Lemma lookup_register_all bs c b :
  hc_backends (register_all bs c) !! b =
    if decide (b ∈ bs) then Some (mkBackendHealth Unknown None 0 u64_max) else hc_backends c !! b.
Proof.
  unfold register_all. induction bs as [|b' bs IH] using rev_ind.
  { by rewrite decide_False by set_solver. }
  rewrite foldl_app. cbn [foldl register with_backends hc_backends]. destruct (decide (b' = b)) as [<-|].
  - rewrite lookup_insert_eq, decide_True by set_solver. done.
  - rewrite lookup_insert_ne, IH by done. do 2 case_decide; set_solver.
Qed.

Lemma register_all_params bs c :
  fall (register_all bs c) = fall c ∧ rise (register_all bs c) = rise c.
Proof.
  unfold register_all. induction bs as [|b bs IH] using rev_ind; [done|]. by rewrite foldl_app.
Qed.

Lemma register_all_tracks bs c :
  hc_backends c = ∅ → hc_tracks (register_all bs c) (gset_to_gmap [] (list_to_set bs)).
Proof.
  intros Hc b. destruct (register_all_params bs c) as [-> ->].
  rewrite lookup_register_all, Hc, lookup_empty, lookup_gset_to_gmap.
  case_decide as Hb.
  - rewrite option_guard_True by set_solver. by split_and!.
  - by rewrite option_guard_False by set_solver.
Qed.

(** [C25] A checker that starts with a set of backends handles every
    sequence of up to [u32::MAX] reports without a panic; afterwards each
    registered backend is in the state its history of results prescribes:
    [Up] from [rise] successes in a row on, [Down] from [fall] failures in a
    row on, unchanged otherwise.  Reports of one backend do not affect
    another, and reports of unknown backends do nothing. *)
Theorem health_refines_history interval fl rs bs trace c :
  hc_new interval fl rs = Some c → zlen trace ≤ u32_max →
  ∃ c' fs, report_all trace (register_all bs c) = Some (c', fs) ∧
    ∀ b, state b c' = if decide (b ∈ bs) then Some (spec_state fl rs (history b trace [])) else None.
Proof.
  unfold hc_new. intros Hc Hl. destruct (_ && _); [|done]. injection Hc as <-.
  set (c0 := mkHealthChecker _ _ _ _).
  destruct (register_all_params bs c0) as [Hf Hr].
  destruct (report_all_tracks trace _ _ (register_all_tracks bs c0 eq_refl)) as (c' & fs & E & _ & Hf' & Hr' & Ht).
  { intros b hist. rewrite lookup_gset_to_gmap_Some. intros [_ <-]. unfold zlen in *. simpl. lia. }
  exists c', fs. split; [done|]. intros b. specialize (Ht b).
  rewrite map_lookup_imap, lookup_gset_to_gmap in Ht. unfold state.
  destruct (decide (b ∈ bs)) as [Hb|Hb].
  - rewrite option_guard_True in Ht by set_solver. simpl in Ht.
    destruct (hc_backends c' !! b) as [h|]; [|done]. destruct Ht as [Hs _].
    rewrite Hf', Hr', Hf, Hr in Hs. cbn. f_equal. exact Hs.
  - rewrite option_guard_False in Ht by set_solver. simpl in Ht. by destruct (hc_backends c' !! b).
Qed.

Lemma health_refines_history_witness :
  ∃ c c' fs, hc_new 1000 3 2 = Some c ∧
    report_all [(20, true, 0); (20, true, 1); (20, false, 2); (20, false, 3); (20, true, 4)]
      (register_all [20; 30] c) = Some (c', fs) ∧
    state 20 c' = Some Up ∧ state 30 c' = Some Unknown ∧ state 40 c' = None.
Proof.
  destruct (health_refines_history 1000 3 2 [20; 30]
    [(20, true, 0); (20, true, 1); (20, false, 2); (20, false, 3); (20, true, 4)]
    (mkHealthChecker ∅ 1000 3 2)) as (c' & fs & E & Hs); [reflexivity|by_eval|].
  exists (mkHealthChecker ∅ 1000 3 2), c', fs. rewrite !Hs. split_and!; [reflexivity|exact E|reflexivity..].
Defined.

(** ** Debouncing *)

Lemma run_take ok n hist : Z.of_nat n ≤ run ok hist → Forall (λ b, b = ok) (take n hist).
Proof.
  revert n. induction hist as [|b hist IH]; intros [|n]; simpl; try by constructor.
  case_decide; [|lia]. intros. constructor; [done|]. apply IH. lia.
Qed.

Lemma spec_state_flip fl rs ok hist :
  spec_state fl rs (ok :: hist) ≠ spec_state fl rs hist →
  spec_state fl rs (ok :: hist) = (if ok then Up else Down) ∧
  (if ok then rs else fl) ≤ run ok (ok :: hist).
Proof.
  rewrite spec_state_next. generalize (run ok (ok :: hist)) (spec_state fl rs hist). unfold next_state.
  intros r old. destruct ok; simpl.
  - destruct (Z.leb_spec rs r); [by auto|done].
  - destruct (Z.leb_spec fl r); [by auto|done].
Qed.

(** No flapping: a report flips a backend only at the end of a full
    run: the last [fall] results all failed and the backend goes down, or
    the last [rise] all succeeded and it comes up. *)
Theorem flip_needs_full_run hist h ok now fl rs h' :
  tracks fl rs hist h → zlen hist < u32_max → report_entry fl rs ok now h = Some (h', true) →
  bh_state h' = (if ok then Up else Down) ∧
  Forall (λ b, b = ok) (take (Z.to_nat (if ok then rs else fl)) (ok :: hist)) ∧
  (if ok then rs else fl) ≤ zlen (ok :: hist).
Proof.
  intros Ht Hl E. destruct (report_entry_tracks _ _ _ _ ok now Ht Hl) as (h1 & E1 & Ht1 & _).
  rewrite E in E1. injection E1 as <- Hfl. symmetry in Hfl. apply bool_decide_eq_true in Hfl.
  apply spec_state_flip in Hfl as [Hs Hr]. destruct Ht1 as [-> _]. split; [done|].
  pose proof (run_bound ok (ok :: hist)). split; [|lia]. apply run_take. lia.
Qed.

Lemma flip_needs_full_run_witness :
  report_entry 3 2 false 9 (mkBackendHealth Up (Some false) 2 8) =
    Some (mkBackendHealth Down (Some false) 0 9, true) ∧
  Forall (λ b, b = false) (take 3 [false; false; false; true; true]).
Proof.
  split; [reflexivity|].
  apply (flip_needs_full_run [false; false; true; true] (mkBackendHealth Up (Some false) 2 8) false 9 3 2
    (mkBackendHealth Down (Some false) 0 9)); [|by_eval|reflexivity].
  split_and!; [reflexivity..|by_eval|by_eval|]. intros ok [= <-]. by left.
Defined.

(** ** The two lists the agent reads *)

Lemma sort_u32_spec (l : list Z) : NoDup l → StronglySorted Z.lt (sort_u32 l) ∧ sort_u32 l ≡ₚ l.
Proof.
  intros Hnd. unfold sort_u32. split; [|apply merge_sort_Permutation].
  assert (Hs : StronglySorted Z.le (merge_sort Z.le l)) by (apply StronglySorted_merge_sort; [intros ???; lia|intros ??; lia]).
  assert (Hn : NoDup (merge_sort Z.le l)) by (by rewrite merge_sort_Permutation).
  induction Hs as [|x k Hk IH Hx]; [constructor|]. apply NoDup_cons in Hn as [Hni Hn].
  constructor; [auto|]. rewrite Forall_forall in *. intros y Hy. specialize (Hx y Hy).
  assert (x ≠ y) by (intros ->; done). lia.
Qed.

TASK PROMPT
In the listing above, find the line with "rewrite foldl_app. cbn" and the line with "unfold hc_new. intros"; output exactly those lines and all lines between them.

SOLUTION TO THIS PROBLEM
  rewrite foldl_app. cbn [foldl register with_backends hc_backends]. destruct (decide (b' = b)) as [<-|].
  - rewrite lookup_insert_eq, decide_True by set_solver. done.
  - rewrite lookup_insert_ne, IH by done. do 2 case_decide; set_solver.
Qed.

Lemma register_all_params bs c :
  fall (register_all bs c) = fall c ∧ rise (register_all bs c) = rise c.
Proof.
  unfold register_all. induction bs as [|b bs IH] using rev_ind; [done|]. by rewrite foldl_app.
Qed.

Lemma register_all_tracks bs c :
  hc_backends c = ∅ → hc_tracks (register_all bs c) (gset_to_gmap [] (list_to_set bs)).
Proof.
  intros Hc b. destruct (register_all_params bs c) as [-> ->].
  rewrite lookup_register_all, Hc, lookup_empty, lookup_gset_to_gmap.
  case_decide as Hb.
  - rewrite option_guard_True by set_solver. by split_and!.
  - by rewrite option_guard_False by set_solver.
Qed.

(** [C25] A checker that starts with a set of backends handles every
    sequence of up to [u32::MAX] reports without a panic; afterwards each
    registered backend is in the state its history of results prescribes:
    [Up] from [rise] successes in a row on, [Down] from [fall] failures in a
    row on, unchanged otherwise.  Reports of one backend do not affect
    another, and reports of unknown backends do nothing. *)
Theorem health_refines_history interval fl rs bs trace c :
  hc_new interval fl rs = Some c → zlen trace ≤ u32_max →
  ∃ c' fs, report_all trace (register_all bs c) = Some (c', fs) ∧
    ∀ b, state b c' = if decide (b ∈ bs) then Some (spec_state fl rs (history b trace [])) else None.
Proof.
  unfold hc_new. intros Hc Hl. destruct (_ && _); [|done]. injection Hc as <-.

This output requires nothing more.